**Your objective:** Give again, word for word, every line in the entries below from the line with "match resp_error (Resp" up to and including the line with "(ExitCode r ≠", and no other line.

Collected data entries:
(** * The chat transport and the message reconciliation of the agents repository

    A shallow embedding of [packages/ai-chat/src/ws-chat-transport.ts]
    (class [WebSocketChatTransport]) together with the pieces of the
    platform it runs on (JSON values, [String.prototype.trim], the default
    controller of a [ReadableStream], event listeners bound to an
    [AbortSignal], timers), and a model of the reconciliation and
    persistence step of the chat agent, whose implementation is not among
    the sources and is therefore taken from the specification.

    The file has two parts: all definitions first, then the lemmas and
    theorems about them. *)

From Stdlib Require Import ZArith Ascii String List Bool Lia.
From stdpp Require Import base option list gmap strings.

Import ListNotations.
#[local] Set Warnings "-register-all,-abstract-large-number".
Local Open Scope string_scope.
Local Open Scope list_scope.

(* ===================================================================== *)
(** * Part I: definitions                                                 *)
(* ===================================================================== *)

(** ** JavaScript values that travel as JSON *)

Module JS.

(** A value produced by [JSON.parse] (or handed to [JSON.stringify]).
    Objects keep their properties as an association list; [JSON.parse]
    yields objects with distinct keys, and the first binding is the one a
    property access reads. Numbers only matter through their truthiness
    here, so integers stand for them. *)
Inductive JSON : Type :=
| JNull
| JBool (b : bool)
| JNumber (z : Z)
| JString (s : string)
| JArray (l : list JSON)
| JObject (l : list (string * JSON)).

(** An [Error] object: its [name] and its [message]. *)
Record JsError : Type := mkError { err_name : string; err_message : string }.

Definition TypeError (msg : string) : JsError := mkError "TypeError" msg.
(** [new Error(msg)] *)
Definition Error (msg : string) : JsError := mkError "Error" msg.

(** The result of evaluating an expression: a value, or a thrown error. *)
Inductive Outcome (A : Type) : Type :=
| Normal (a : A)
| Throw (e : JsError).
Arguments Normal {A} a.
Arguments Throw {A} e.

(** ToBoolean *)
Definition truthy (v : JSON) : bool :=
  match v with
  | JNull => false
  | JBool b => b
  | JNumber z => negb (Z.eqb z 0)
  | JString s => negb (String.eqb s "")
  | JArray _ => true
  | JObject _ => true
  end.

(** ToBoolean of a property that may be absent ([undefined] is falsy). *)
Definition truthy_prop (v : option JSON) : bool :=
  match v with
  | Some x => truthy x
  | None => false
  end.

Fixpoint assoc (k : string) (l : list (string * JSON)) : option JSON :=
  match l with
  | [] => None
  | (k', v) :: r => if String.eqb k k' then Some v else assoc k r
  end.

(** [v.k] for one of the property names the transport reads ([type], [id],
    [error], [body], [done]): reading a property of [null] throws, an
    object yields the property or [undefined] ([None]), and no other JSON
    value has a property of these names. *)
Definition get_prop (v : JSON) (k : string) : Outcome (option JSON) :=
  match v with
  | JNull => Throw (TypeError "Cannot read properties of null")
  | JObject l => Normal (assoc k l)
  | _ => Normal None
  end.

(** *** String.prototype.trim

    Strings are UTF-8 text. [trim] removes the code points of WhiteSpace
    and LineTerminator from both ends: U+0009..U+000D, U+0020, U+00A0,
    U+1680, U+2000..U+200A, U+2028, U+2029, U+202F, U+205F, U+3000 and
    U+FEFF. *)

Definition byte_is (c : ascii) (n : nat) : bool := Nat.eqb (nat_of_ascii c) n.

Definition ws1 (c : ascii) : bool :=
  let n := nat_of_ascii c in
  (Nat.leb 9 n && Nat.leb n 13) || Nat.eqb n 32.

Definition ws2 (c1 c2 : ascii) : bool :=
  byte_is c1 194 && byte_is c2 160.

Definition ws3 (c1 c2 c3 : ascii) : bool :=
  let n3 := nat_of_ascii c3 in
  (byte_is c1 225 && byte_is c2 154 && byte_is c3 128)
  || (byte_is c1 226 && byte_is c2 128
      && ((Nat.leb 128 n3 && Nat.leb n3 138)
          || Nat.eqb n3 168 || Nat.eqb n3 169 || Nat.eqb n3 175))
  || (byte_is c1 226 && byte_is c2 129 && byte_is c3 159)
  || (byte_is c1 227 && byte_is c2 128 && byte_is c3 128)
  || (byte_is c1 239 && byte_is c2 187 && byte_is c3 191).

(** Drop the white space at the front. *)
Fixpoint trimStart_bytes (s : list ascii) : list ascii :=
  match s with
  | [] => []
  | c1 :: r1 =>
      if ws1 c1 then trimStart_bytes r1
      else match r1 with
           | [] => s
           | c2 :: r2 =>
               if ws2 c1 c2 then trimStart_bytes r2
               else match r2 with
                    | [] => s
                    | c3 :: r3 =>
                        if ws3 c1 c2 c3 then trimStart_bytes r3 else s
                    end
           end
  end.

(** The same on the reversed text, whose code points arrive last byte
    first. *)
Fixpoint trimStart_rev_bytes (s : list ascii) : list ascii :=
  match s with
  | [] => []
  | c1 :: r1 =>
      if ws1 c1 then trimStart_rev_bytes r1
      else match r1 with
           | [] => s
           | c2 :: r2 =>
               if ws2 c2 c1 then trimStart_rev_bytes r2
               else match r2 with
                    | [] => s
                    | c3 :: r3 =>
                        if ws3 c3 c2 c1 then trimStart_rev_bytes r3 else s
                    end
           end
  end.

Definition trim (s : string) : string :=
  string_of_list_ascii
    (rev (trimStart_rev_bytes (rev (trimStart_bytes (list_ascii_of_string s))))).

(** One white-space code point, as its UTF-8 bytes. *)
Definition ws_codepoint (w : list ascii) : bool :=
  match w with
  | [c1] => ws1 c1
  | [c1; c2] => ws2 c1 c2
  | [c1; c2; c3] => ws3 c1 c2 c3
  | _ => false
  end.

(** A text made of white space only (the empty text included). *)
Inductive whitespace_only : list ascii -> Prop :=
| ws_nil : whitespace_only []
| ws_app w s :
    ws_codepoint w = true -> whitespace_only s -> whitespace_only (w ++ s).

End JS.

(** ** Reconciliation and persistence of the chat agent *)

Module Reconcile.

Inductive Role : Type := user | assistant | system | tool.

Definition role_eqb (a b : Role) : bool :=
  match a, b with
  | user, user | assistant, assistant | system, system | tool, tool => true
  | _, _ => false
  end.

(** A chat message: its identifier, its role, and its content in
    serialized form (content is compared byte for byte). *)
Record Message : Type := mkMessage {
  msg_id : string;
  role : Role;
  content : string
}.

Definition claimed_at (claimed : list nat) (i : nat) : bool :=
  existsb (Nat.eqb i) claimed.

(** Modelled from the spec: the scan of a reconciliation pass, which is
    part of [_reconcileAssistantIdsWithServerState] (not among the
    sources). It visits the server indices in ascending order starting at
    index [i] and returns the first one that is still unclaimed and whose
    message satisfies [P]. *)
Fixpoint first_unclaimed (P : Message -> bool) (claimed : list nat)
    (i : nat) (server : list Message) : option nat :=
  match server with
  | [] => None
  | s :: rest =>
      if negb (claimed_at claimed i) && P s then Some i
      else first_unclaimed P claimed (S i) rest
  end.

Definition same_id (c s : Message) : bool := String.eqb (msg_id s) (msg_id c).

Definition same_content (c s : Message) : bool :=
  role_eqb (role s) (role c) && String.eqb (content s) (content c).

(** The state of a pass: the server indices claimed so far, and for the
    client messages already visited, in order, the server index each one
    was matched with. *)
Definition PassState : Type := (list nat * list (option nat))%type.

---

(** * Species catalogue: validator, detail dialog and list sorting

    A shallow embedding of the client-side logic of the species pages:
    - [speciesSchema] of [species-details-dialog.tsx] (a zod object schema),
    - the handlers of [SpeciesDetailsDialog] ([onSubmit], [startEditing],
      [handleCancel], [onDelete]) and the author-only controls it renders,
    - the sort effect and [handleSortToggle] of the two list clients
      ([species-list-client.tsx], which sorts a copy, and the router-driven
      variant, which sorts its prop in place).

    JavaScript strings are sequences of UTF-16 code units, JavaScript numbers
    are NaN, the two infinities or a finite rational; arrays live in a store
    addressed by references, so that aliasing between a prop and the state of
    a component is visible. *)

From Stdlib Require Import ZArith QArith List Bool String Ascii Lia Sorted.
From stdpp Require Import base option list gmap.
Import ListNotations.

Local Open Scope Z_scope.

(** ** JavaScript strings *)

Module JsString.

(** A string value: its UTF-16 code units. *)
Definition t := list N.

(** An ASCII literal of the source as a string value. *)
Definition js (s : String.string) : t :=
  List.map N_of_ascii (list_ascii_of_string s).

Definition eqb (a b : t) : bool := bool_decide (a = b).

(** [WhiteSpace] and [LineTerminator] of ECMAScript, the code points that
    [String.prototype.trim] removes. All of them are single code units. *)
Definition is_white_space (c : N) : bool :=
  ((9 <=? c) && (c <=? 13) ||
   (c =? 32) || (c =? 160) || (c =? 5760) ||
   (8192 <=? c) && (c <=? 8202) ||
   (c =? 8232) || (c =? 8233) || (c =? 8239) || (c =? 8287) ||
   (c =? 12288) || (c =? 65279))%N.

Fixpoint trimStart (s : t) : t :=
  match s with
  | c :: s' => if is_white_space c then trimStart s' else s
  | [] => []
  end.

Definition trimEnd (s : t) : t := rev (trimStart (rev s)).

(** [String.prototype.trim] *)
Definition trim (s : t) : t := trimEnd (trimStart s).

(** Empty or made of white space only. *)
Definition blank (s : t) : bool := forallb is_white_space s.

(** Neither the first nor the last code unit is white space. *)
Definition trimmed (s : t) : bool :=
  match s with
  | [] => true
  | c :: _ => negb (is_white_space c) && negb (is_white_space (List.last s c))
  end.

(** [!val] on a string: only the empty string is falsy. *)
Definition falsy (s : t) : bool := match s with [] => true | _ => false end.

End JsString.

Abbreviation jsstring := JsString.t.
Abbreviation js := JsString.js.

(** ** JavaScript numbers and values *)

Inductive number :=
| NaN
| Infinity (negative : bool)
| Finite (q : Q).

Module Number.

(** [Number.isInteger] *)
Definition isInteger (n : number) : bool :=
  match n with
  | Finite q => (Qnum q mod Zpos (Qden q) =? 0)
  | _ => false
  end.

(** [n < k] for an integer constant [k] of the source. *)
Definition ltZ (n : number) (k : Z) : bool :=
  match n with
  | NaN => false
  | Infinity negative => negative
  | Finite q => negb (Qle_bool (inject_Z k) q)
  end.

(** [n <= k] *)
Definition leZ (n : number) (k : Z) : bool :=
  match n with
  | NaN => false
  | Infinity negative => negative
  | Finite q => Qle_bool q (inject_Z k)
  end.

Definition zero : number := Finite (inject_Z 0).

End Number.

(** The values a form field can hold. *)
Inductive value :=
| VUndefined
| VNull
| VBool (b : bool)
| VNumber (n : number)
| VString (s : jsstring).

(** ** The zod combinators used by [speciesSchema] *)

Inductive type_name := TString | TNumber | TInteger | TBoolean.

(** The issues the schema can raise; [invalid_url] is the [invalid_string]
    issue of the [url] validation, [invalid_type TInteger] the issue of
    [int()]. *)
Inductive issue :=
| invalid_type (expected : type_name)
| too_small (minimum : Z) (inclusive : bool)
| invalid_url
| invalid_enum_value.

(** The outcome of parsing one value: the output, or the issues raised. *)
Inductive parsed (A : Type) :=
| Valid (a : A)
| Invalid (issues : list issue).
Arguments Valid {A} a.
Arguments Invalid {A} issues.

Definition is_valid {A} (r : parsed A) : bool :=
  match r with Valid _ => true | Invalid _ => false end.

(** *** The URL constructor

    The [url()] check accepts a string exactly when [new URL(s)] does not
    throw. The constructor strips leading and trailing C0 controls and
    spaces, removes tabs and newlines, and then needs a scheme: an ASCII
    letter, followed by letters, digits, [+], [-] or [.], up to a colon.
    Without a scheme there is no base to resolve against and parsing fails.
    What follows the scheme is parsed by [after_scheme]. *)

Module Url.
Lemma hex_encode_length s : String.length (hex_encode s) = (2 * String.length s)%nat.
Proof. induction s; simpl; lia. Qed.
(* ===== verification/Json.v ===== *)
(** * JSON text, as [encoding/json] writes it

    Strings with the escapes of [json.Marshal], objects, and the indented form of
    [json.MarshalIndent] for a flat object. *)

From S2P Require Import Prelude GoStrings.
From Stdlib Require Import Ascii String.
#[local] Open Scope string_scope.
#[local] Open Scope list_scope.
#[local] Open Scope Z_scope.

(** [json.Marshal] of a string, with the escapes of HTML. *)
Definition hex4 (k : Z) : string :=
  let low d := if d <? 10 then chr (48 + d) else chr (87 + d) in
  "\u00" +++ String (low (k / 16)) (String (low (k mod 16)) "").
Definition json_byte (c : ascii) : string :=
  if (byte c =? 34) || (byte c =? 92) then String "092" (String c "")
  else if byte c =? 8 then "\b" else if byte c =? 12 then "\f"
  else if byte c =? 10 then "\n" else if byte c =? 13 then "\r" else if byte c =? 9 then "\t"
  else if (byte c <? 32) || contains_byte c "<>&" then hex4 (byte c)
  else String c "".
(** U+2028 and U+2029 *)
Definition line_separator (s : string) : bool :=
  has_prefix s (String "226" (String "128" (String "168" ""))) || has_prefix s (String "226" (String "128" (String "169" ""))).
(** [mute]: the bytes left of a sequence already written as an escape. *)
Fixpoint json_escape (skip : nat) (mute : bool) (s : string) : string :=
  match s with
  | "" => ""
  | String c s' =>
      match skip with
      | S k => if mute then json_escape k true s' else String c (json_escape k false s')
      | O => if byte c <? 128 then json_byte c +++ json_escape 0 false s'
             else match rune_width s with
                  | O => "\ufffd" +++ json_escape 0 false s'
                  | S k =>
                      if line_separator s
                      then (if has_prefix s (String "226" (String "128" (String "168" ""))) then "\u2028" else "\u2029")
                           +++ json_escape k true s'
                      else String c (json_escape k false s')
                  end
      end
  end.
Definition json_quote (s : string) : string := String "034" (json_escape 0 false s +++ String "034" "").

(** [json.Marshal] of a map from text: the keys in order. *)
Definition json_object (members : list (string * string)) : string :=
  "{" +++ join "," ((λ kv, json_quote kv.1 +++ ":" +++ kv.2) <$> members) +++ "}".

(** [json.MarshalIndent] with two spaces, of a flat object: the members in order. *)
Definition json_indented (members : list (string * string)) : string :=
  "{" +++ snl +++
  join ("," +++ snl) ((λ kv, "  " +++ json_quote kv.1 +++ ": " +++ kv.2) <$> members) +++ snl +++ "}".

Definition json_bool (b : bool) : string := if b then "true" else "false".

...

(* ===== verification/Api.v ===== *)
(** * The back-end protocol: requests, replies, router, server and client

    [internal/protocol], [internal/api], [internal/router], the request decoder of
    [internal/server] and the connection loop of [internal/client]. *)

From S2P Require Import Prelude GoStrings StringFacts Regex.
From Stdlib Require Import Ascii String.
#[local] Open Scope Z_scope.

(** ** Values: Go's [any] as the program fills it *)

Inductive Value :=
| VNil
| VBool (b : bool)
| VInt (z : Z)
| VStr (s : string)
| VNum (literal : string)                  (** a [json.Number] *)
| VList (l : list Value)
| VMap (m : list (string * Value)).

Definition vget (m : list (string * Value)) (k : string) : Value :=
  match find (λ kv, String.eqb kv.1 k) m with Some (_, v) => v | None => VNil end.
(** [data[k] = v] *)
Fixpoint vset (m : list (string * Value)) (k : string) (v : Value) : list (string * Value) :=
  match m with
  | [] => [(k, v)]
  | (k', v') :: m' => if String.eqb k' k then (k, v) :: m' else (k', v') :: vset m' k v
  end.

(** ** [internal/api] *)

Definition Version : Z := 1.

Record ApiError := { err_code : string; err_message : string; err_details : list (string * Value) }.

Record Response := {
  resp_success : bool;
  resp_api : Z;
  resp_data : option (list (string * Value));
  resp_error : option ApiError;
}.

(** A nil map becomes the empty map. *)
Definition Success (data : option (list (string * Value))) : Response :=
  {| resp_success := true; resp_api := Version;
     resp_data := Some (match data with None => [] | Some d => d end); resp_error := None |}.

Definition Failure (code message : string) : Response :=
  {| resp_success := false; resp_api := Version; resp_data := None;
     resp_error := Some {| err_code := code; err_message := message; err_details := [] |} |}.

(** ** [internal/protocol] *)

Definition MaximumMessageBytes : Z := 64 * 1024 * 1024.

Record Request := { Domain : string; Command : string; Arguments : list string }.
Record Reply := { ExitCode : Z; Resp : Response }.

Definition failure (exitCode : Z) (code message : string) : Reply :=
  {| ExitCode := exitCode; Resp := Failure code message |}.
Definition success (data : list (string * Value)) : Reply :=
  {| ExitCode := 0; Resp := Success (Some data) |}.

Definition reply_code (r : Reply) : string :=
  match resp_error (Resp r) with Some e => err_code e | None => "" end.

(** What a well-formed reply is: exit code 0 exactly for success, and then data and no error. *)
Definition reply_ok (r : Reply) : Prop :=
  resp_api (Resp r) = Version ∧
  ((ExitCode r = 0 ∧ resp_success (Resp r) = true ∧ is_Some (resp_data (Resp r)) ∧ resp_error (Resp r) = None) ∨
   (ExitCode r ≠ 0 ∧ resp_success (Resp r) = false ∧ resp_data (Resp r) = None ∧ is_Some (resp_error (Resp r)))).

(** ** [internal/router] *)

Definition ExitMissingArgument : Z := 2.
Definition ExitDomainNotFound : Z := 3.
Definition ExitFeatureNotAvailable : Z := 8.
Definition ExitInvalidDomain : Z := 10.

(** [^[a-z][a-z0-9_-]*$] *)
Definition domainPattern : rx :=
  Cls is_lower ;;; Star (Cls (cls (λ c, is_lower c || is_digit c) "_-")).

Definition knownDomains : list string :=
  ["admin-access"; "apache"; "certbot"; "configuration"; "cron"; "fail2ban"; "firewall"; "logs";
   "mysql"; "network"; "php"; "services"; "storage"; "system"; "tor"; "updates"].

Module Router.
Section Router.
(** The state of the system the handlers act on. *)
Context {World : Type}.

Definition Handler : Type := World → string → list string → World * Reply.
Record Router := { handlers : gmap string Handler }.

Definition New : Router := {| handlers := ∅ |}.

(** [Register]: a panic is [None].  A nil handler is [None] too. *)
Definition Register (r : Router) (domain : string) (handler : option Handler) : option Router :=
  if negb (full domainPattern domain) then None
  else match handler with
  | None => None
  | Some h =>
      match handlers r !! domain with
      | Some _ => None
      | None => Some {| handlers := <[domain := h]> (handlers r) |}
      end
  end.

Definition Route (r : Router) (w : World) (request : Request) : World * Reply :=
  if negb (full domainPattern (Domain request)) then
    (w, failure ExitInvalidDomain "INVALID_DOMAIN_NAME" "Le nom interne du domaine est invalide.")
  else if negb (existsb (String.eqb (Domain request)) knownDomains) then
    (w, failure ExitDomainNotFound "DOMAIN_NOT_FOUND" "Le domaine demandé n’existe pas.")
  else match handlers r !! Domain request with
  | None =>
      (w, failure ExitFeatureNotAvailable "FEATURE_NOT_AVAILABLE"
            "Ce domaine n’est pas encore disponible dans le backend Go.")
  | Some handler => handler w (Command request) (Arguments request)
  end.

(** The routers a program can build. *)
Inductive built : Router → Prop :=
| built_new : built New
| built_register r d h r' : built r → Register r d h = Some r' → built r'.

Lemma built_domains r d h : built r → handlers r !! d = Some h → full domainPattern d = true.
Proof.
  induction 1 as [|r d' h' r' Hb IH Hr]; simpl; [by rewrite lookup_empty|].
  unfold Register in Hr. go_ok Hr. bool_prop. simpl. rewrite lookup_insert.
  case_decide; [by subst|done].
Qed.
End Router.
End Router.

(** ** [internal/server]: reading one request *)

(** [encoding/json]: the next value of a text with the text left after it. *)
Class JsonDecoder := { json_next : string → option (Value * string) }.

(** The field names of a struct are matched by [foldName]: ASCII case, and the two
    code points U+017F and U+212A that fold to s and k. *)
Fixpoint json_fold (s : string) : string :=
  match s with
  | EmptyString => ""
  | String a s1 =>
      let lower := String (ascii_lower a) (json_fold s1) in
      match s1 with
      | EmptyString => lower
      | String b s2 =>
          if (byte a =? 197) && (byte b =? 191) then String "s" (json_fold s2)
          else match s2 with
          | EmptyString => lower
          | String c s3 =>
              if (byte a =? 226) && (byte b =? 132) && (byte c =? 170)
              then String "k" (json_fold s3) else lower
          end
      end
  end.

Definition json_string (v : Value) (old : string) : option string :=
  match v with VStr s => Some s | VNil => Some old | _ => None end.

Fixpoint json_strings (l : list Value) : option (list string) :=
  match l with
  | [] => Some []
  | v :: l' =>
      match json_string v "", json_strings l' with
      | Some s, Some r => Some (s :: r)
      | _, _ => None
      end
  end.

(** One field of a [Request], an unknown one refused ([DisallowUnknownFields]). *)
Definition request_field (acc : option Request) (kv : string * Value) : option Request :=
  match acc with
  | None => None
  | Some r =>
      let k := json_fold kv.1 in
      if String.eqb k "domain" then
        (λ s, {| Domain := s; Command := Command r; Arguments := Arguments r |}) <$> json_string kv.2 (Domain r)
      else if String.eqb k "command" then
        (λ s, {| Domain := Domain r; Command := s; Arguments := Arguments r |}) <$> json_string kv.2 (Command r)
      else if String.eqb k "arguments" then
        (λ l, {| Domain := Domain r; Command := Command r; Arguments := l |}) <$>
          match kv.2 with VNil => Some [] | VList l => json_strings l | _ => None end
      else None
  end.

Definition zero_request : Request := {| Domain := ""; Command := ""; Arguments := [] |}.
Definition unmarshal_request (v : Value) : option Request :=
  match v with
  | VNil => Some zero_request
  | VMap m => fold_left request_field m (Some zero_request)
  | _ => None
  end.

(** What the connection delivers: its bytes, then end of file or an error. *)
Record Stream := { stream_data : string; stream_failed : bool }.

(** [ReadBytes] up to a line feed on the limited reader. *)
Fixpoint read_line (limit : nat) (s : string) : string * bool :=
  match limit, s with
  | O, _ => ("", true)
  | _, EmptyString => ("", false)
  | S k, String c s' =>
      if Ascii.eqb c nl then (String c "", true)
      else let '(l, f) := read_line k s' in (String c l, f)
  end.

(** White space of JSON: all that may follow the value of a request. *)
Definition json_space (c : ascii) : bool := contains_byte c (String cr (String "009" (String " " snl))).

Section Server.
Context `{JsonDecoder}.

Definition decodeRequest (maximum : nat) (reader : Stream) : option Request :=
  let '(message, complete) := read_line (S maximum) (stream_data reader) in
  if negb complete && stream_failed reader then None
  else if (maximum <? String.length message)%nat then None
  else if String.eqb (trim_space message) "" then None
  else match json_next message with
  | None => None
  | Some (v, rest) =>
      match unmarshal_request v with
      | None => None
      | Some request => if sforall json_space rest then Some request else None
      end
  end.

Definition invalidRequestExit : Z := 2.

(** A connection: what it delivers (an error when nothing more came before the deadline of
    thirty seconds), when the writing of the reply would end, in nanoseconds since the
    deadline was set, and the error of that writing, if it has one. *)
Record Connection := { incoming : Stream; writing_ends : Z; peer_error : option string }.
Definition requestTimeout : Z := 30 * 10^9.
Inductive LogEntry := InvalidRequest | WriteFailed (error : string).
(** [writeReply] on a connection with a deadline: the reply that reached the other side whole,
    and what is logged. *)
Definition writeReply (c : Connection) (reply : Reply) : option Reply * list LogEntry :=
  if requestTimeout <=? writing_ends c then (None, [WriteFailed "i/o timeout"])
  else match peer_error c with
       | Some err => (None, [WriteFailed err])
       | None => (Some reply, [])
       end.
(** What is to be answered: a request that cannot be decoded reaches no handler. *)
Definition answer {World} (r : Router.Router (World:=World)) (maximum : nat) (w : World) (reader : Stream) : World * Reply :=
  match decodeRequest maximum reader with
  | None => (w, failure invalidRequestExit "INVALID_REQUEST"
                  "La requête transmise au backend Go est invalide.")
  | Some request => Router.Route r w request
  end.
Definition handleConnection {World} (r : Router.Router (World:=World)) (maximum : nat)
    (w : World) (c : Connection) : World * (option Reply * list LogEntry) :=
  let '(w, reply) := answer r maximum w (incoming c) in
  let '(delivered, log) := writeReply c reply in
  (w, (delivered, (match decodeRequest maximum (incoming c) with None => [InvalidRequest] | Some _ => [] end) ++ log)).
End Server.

**Response:**
  match resp_error (Resp r) with Some e => err_code e | None => "" end.

(** What a well-formed reply is: exit code 0 exactly for success, and then data and no error. *)
Definition reply_ok (r : Reply) : Prop :=
  resp_api (Resp r) = Version ∧
  ((ExitCode r = 0 ∧ resp_success (Resp r) = true ∧ is_Some (resp_data (Resp r)) ∧ resp_error (Resp r) = None) ∨
   (ExitCode r ≠ 0 ∧ resp_success (Resp r) = false ∧ resp_data (Resp r) = None ∧ is_Some (resp_error (Resp r)))).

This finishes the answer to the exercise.